DANIELE DESALVO
Cronaca

Treno fantasma a Carnate, una corsa di 14 minuti fino a 80 all’ora: falle nella sicurezza

Lo schianto di due anni fa, il dossier della commissione d’inchiesta: non fu solo una leggerezza

Il regionale deragliato a Carnate

Paderno d'Adda (Lecco) - Non fu solo la leggerezza di chi sarebbe dovuto rimanere ai comandi, ma anche un insieme di cause tecniche, fra cui la manutenzione non corretta e il sistema dei freni, che si sbloccavano da soli, in modo imprevisto. Se l’indagine di pm monzesi non è ancora approdata a una svolta, i tecnici della commissione d’inchiesta ministeriale hanno capito sia potuto accadere che un treno senza macchinisti potesse partire dalla stazione di Paderno, nel Lecchese, viaggiare da solo per un quarto d’ora e poi schiantarsi a 80 all’ora su un binario morto. Era accaduto a Carnate, Monza, la mattina del 19 agosto 2020. Dalle lamiere contorte uscì ferito in modo lieve l’unico passeggero.

I super-esperti della Direzione generale per le investigazioni ferroviarie e marittime hanno depositato la loro relazione sull’accaduto, ricostruendo istante per istante i fatti. "Si identificano due aspetti – spiegano gli investigatori –. Uno di tipo tecnico, relativo alla venuta meno della modalità “parking“ l’altro di natura umana, dovuto al mancato rispetto dell’obbligo di presidio del convoglio da parte del personale". Tradotto: qualcosa è andato storto nelle procedure e nel sistema di parcheggio. "Si ipotizza che l’indebita sfrenatura possa essere stata causata da una non corretta immobilizzazione del convoglio ed eventualmente anche da un’anomalia dell’impianto", spiegano i periti.

Il freno socchiuso
Il freno socchiuso

In sostanza, la chiave dovrebbe uscire dal quado quando il sistema ad aria compressa è chiuso. Invece il sistema, a causa di un gioco dei meccanismi, riusciva a caricare aria quando era “spento“, finendo per sbloccare le ruote. Accadeva a Paderno ed era accaduto, quella mattina verso le 10, anche a Porta Garibaldi. Ma allora macchinista e capotreno, "abilitati alle rispettive mansioni" e "idonei nelle capacità psico-attitudinali" erano a bordo e non ci furono problemi.
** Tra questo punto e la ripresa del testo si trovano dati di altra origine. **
(* ===== verification/DriverDemo.v ===== *)
(** * DriverDemo: the driver theorems at work

    A small world in which the drivers run, a list of what reached the outside, and instances of the
    driver libraries over it; the theorems of the driver files are applied to concrete sessions. *)

From Stdlib Require Import Ascii SpecFloat.
From stdpp Require Import pretty.
From S2P Require Import Prelude Json Errors Breaker Runtime Wire Resources Backends.
From S2P Require Import DbDriver MongoDriver MailDriver RedisDriver AmqDriver AuthDriver DriverSet.
Local Open Scope Z_scope.

#[local] Existing Instance reference_json.

(** ** The world *)

Inductive Event :=
| EvMail (m : Message) | EvPublish (p : Published) | EvAuth (r : AuthRequest) | EvNote (text : string).
(** What happened, and the shared breaker. *)
Record Demo := { dm_events : list Event; dm_breaker : CircuitBreaker }.
Definition log (e : Event) (w : Demo) : Demo :=
  {| dm_events := dm_events w ++ [e]; dm_breaker := dm_breaker w |}.

Definition mails (w : Demo) : list Message :=
  omap (λ e, match e with EvMail m => Some m | _ => None end) (dm_events w).
Definition publications (w : Demo) : list Published :=
  omap (λ e, match e with EvPublish p => Some p | _ => None end) (dm_events w).
Definition auths (w : Demo) : list AuthRequest :=
  omap (λ e, match e with EvAuth r => Some r | _ => None end) (dm_events w).

Definition demo_breaker : CircuitBreaker :=
  {| config := {| threshold := 1; cooldown := 1000000 |}; poisoned := false; targets := ∅; trips := 0 |}.
Definition start : Demo := {| dm_events := []; dm_breaker := demo_breaker |}.

(** ** Instances *)

#[local] Instance demo_time : Clock Demo :=
  {| instant w := Z.of_nat (length (dm_events w)); unix_secs _ := Ok 0 |}.
#[local] Instance demo_formats : Formats :=
  {| f64_text _ := "0.5"; f64_parse _ := S754_zero false; b64_encode := string_of |}.
Lemma demo_percent_spec (set : ascii → bool) s :
  string_of (bytes_of s ≫= encode_byte set) = string_of (bytes_of s ≫= encode_byte set).
Proof. done. Qed.
#[local] Instance demo_percent : PercentEncoding := {|
  utf8_percent_encode set s := string_of (bytes_of s ≫= encode_byte set);
  utf8_percent_encode_spec := demo_percent_spec |}.
#[local] Instance demo_lower : UnicodeCase :=
  {| to_lowercase := to_ascii_lowercase; to_lowercase_ascii _ _ := eq_refl |}.

(** Time never runs out here. *)
Definition demo_timeout {T} (d : Z) (fut : Act Demo T) : Act Demo (option T) :=
  λ w, let '(x, w') := fut w in (Some x, w').
Lemma demo_timeout_completed {T} d (fut : Act Demo T) w x w' :
  demo_timeout d fut w = (Some x, w') → fut w = (x, w').
Proof. unfold demo_timeout. destruct (fut w). by intros [= -> ->]. Qed.
#[local] Instance demo_tokio : Tokio Demo :=
  {| timeout := @demo_timeout; timeout_completed := @demo_timeout_completed |}.

Definition demo_put (r : BreakerRef) (cb : CircuitBreaker) (w : Demo) : Demo :=
  {| dm_events := dm_events w; dm_breaker := cb |}.
#[local] Instance demo_store : BreakerStore Demo := {|
  breaker_at _ w := dm_breaker w; breaker_put := demo_put; breaker_at_put _ _ _ := eq_refl |}.

(** A database with one table of two rows, on the host "up". *)
Definition demo_rows : list PgRow :=
  [ {| row_columns := [("id", INT4); ("total", INT8)]; row_cells := [Some ["7"%char]; Some ["9"%char]] |};
    {| row_columns := [("id", INT4); ("total", INT8)]; row_cells := [Some ["8"%char]; None] |} ].
Definition demo_from_sql (t : RustType) (_ : PgType) (raw : list ascii)
    : result (rust_value t) string :=
  match t with
  | TI16 | TI32 | TI64 => Ok (Z.of_nat (length raw))
  | TF32 | TF64 => Ok (S754_zero false)
  | TBool => Ok true
  | TValue => Ok VNull
  | TBytes => Ok raw
  | TString | TUuid | TNaiveDateTime | TDateTimeUtc | TNaiveDate | TNaiveTime | TDecimal =>
      Ok (string_of raw)
  end.
Definition demo_from_sql_small (t : RustType) (ty : PgType) (raw : list ascii)
    : result (rust_value t) string :=
  if decide (length raw < 100)%nat then demo_from_sql t ty raw else Err "too long".
Lemma demo_i16 ty raw z : demo_from_sql_small TI16 ty raw = Ok z → - 2 ^ 15 ≤ z < 2 ^ 15.
Proof. unfold demo_from_sql_small. case_decide; [|done]. intros [= <-]. lia. Qed.
Lemma demo_i32 ty raw z : demo_from_sql_small TI32 ty raw = Ok z → - 2 ^ 31 ≤ z < 2 ^ 31.
Proof. unfold demo_from_sql_small. case_decide; [|done]. intros [= <-]. lia. Qed.
Definition demo_accepts (t : RustType) (ty : PgType) : bool :=
  match t, ty with TI32, INT4 | TI64, INT8 | TString, TEXT => true | _, _ => false end.
#[local] Instance demo_postgres : Postgres Demo () := {|
  pg_accepts := demo_accepts; pg_from_sql := demo_from_sql_small;
  to_sql_bool _ _ := Ok None; to_sql_i32 _ _ := Ok None; to_sql_i64 _ _ := Ok None;
  to_sql_f64 _ _ := Ok None; to_sql_text _ _ := Ok None;
  pg_connect c _ w := (if decide (pgc_host c = "up") then Ok ()
                       else Err {| pge_code := None; pge_text := "refused" |},
                       log (EvNote "connect") w);
  pg_query _ sql _ w := (Ok demo_rows, log (EvNote sql) w);
  pg_execute _ sql _ w := (Ok 1, log (EvNote sql) w);
  pg_batch_execute _ cmd w := (Ok (), log (EvNote cmd) w);
  pg_i16_range := demo_i16; pg_i32_range := demo_i32 |}.

(** A cursor that never ends. *)
#[local] Instance demo_mongo : MongoDb Demo () () := {|
  mongo_client _ _ w := (Ok (), w); mongo_find _ _ _ _ w := (Ok (), w);
  mongo_find_one _ _ _ w := (Ok None, w); mongo_count _ _ _ _ w := (Ok 0, w);
  mongo_aggregate _ _ _ _ w := (Ok (), w); mongo_insert_one _ _ _ w := (Ok BsNull, w);
  mongo_insert_many _ _ _ w := (Ok 0, w);
  mongo_update _ _ _ _ _ w := (Ok {| ur_matched_count := 0; ur_modified_count := 0 |}, w);
  mongo_delete _ _ _ _ w := (Ok 0, w);
  cursor_advance _ w := (Ok true, log (EvNote "advance") w);
  cursor_current _ w := (Ok [("n", BsInt32 1)], w);
  to_bson _ := Ok (BsDocument []); oid_to_hex := string_of; datetime_rfc3339 _ := None |}.

(** A relay that takes every message; addresses are domains. *)
Lemma demo_send_log (t : SmtpTransport) m w :
  mails (log (EvMail m) w) = mails w ++ [m].
Proof. unfold mails, log. simpl. by rewrite omap_app. Qed.
#[local] Instance demo_lettre : Lettre Demo := {|
  mailbox_parse a := Ok {| mb_name := None; mb_user := "u"; mb_domain := a |};
  relay_tls _ _ := Ok (); message_finish _ := Ok (); formatted_len _ := 10;
  smtp_send _ m w := (Ok {| resp_positive := true; resp_first_line := Some "OK" |}, log (EvMail m) w);
  mail_sent := mails; smtp_send_log := demo_send_log |}.

(** ** Witnesses *)

Definition demo_db : DbBackend () :=
  {| dbb_client := (); dbb_deadline := 1000; dbb_max_rows := 1; dbb_metrics := new_collector |}.

(** One row is kept of the two, and the answer says so. *)
Lemma db_query_faithful_witness :
  ∃ text b' w', db_call demo_db "query" "SELECT 1" "[]" start = (Ok text, b', w') ∧
    json_print (query_answer 1 demo_rows) = Some text ∧
    length (kept_rows 1 demo_rows) = 1%nat ∧ bool_decide (1 < Z.of_nat (length demo_rows)) = true.
Proof.
  assert (∃ text b' w', db_call demo_db "query" "SELECT 1" "[]" start = (Ok text, b', w'))
    as (text & b' & w' & Hc) by (do 3 eexists; reflexivity).
  destruct (db_query_faithful demo_db "SELECT 1" "[]" start text b' w' ltac:(done) eq_refl
    reference_json_roundtrip Hc) as (ps & rows & Hp & Hq & Ht & _).
  exists text, b', w'. split_and!; [exact Hc| |reflexivity|reflexivity].
  simpl in Hq. injection Hq as Hr _. rewrite Hr. exact Ht.
Defined.

Definition demo_db_config (host : string) : DbConfig :=
  {| db_host := host; db_port := 5432; db_user := "u"; db_password := "p"; db_database := "d";
     db_ssl := false; statement_timeout_ms := 5000; db_max_rows := 1000 |}.

(** After one failure the next connect is refused. *)
Lemma db_connects_refine_breaker_witness :
  dm_breaker (guarded_connects (Client := ()) 1 [demo_db_config "down"; demo_db_config "down"] start).2 =
    run demo_breaker
      (connect_history (Client := ()) 1 [demo_db_config "down"; demo_db_config "down"] start) ∧
  (guarded_connects (Client := ()) 1 [demo_db_config "down"; demo_db_config "down"] start).1 =
    [Err (ConnectFailed {| pge_code := None; pge_text := "refused" |}); Err CircuitOpen].
Proof.
  split; [|vm_compute; reflexivity].
  refine (proj1 (db_connects_refine_breaker (Client := ()) 1
    [demo_db_config "down"; demo_db_config "down"] start _)).
  intros cfg w. unfold db_connect_raw, act_try. simpl. by case_decide.
Defined.

(** Three documents of an endless cursor. *)
Lemma drain_cursor_terminates_witness :
  ∃ out, (drain_cursor (World := Demo) (Database := ()) () 3 start).1 = Ok out ∧
    docs_returned out = 3 ∧ out_truncated out = true.
Proof.
  destruct (drain_cursor_terminates (Database := ()) () 3 start ltac:(done)) as (r & w' & Hf & _ & Hr).
  assert (r = Ok (replicate 3 (VObject [("n", VNumber "1")]), true)) as ->.
  { specialize (Hf 4%nat ltac:(vm_compute; lia)). vm_compute in Hf. injection Hf as Hv _. rewrite <-Hv. reflexivity. }
  destruct Hr as [(out & Ho & Hn & Ht) _]. exists out. split_and!; assumption.
Defined.

Definition demo_mail_config : MailConfig :=
  {| mail_host := "relay"; mail_port := 587; mail_user := ""; mail_password := "";
     mail_tls := Starttls; mail_from := "box.example"; mail_max_recipients := 2;
     mail_allowed_recipient_domains := ["Corp.example"]; mail_max_sends := 1; mail_timeout_ms := 1000 |}.
Definition demo_send (to : list string) : string * string :=
  ("send", default "" (json_print (VObject [("to", VArray (VString <$> to))]))).

(** A message inside the allowlist is sent, the one outside and the second one are not. *)
Lemma mail_policy_enforced_witness :
  let calls := [demo_send ["corp.example"]; demo_send ["else.example"]; demo_send ["corp.example"]] in
  let w' := (slot_calls pass_payload (slot_new demo_mail_config no_deps) calls start).2 in
  (∃ msgs, mails w' = msgs ∧ Forall (mail_policy 2 ["Corp.example"]) msgs ∧
     Z.of_nat (length msgs) ≤ 1) ∧ length (mails w') = 1%nat.
Proof.
  cbv zeta. split; [|vm_compute; reflexivity].
  pose proof (mail_policy_enforced demo_mail_config no_deps
    [demo_send ["corp.example"]; demo_send ["else.example"]; demo_send ["corp.example"]] start
    ltac:(vm_compute; reflexivity) ltac:(done)) as Hp.
  destruct (slot_calls _ _ _ start) as [[rs s] w']. destruct Hp as (msgs & Hs & Hf & Hn).
  exists msgs. split_and!; [exact Hs|exact Hf|]. exact (Hn ltac:(done)).
Defined.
Due ore dopo, altra stazione. Una lunga pausa di 40 minuti porta i ferrovieri a fermare le macchine, inserire il sistema a depressione che frena le ruote, togliere le chiavi e andare al bar per una pausa non autorizzata. E il treno incustodito si muove. I due se lo vedono sfilare davanti, ma è tardi. Determinante la pendenza fino al 10% della tratta, con un dislivello di 38 metri, che ha innescato il movimento del treno arrivato a 80 chilometri orari. La corsa di 6,1 chilometri dura 14 minuti e finisce sul paraurti del binario 5 della stazione di Carnate. Sette i punti critici: fra questi, oltre al comportamento del personale e la sua formazione, la carenza di manutenzione, ma anche il mancato uso del freno a mano e dei ceppi sotto le ruote. Accorgimenti che avrebbero evitato il disastro. Cinque giorni dopo, a Brescia, la replica. Ma anche lì, come a Garibaldi, i macchinisti c’erano e non accadde nulla.